● **EXERCISE DETAILS**: When you reach the line containing "of an extraction" in the data below, begin returning lines exactly as written, and stop once the line containing "(s : string)" has been returned.

● **EXCERPTED DATA**:

(** * AiRecruit: the vacancy field-collection state machine

    A shallow embedding of the field-collection logic of the two chat
    servers of the repository, [VacancyBuilder] and
    [IntelligentRecruiterChat], and the properties the specification
    states about it: the path helper, the next-field selection, the merge
    of an extraction into the record, the skip branch, the heuristic
    mappings, the completion check and the two chat routes.

    Conventions of the embedding.
    - JavaScript values are the inductive type [JsVal].  Numbers are the
      integers JavaScript prints in plain decimal (a [Z]) plus [NaN];
      fractional numbers are not represented.  Strings are byte strings;
      case conversion and the whitespace class are the ASCII ones.
    - Objects are finite maps from property names to values; only own data
      properties are represented (no inherited methods, no getters).  An
      array is its elements and, as in JavaScript, the named properties
      that an assignment may have created on it.
    - Code that can throw lives in the [completion] monad.
    - Calls to the language model, to the clock, to the description
      generator of the IntelligentRecruiterChat server and to the webhook
      are inputs of the functions that perform them (what they give back
      is an argument), so every function below is executable.

    The file has two parts: the definitions, translated from the source
    (and, in module [Spec], from the words of the specification), then the
    theorems: first those of the specification (C1 to C10), then further
    properties of the same code (X1 to X17). *)

From stdpp Require Import base option list strings gmap fin_maps.
From Stdlib Require Import Ascii ZArith DecimalString Lia.

Set Warnings "-register-all".
Open Scope string_scope.

(** ** JavaScript values *)

Inductive JsVal : Type :=
| JUndefined
| JNull
| JBool (b : bool)
| JNum (n : Z)
| JNaN
| JStr (s : string)
| JArr (elems : list JsVal) (props : gmap string JsVal)
| JObj (props : gmap string JsVal).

● **TASK RESULT**:
    of an extraction into the record, the skip branch, the heuristic
    mappings, the completion check and the two chat routes.

    Conventions of the embedding.
    - JavaScript values are the inductive type [JsVal].  Numbers are the
      integers JavaScript prints in plain decimal (a [Z]) plus [NaN];
      fractional numbers are not represented.  Strings are byte strings;
      case conversion and the whitespace class are the ASCII ones.
    - Objects are finite maps from property names to values; only own data
      properties are represented (no inherited methods, no getters).  An
      array is its elements and, as in JavaScript, the named properties
      that an assignment may have created on it.
    - Code that can throw lives in the [completion] monad.
    - Calls to the language model, to the clock, to the description
      generator of the IntelligentRecruiterChat server and to the webhook
      are inputs of the functions that perform them (what they give back
      is an argument), so every function below is executable.

    The file has two parts: the definitions, translated from the source
    (and, in module [Spec], from the words of the specification), then the
    theorems: first those of the specification (C1 to C10), then further
    properties of the same code (X1 to X17). *)

From stdpp Require Import base option list strings gmap fin_maps.
From Stdlib Require Import Ascii ZArith DecimalString Lia.

Set Warnings "-register-all".
Open Scope string_scope.

(** ** JavaScript values *)

Inductive JsVal : Type :=
| JUndefined
| JNull
| JBool (b : bool)
| JNum (n : Z)
| JNaN
| JStr (s : string)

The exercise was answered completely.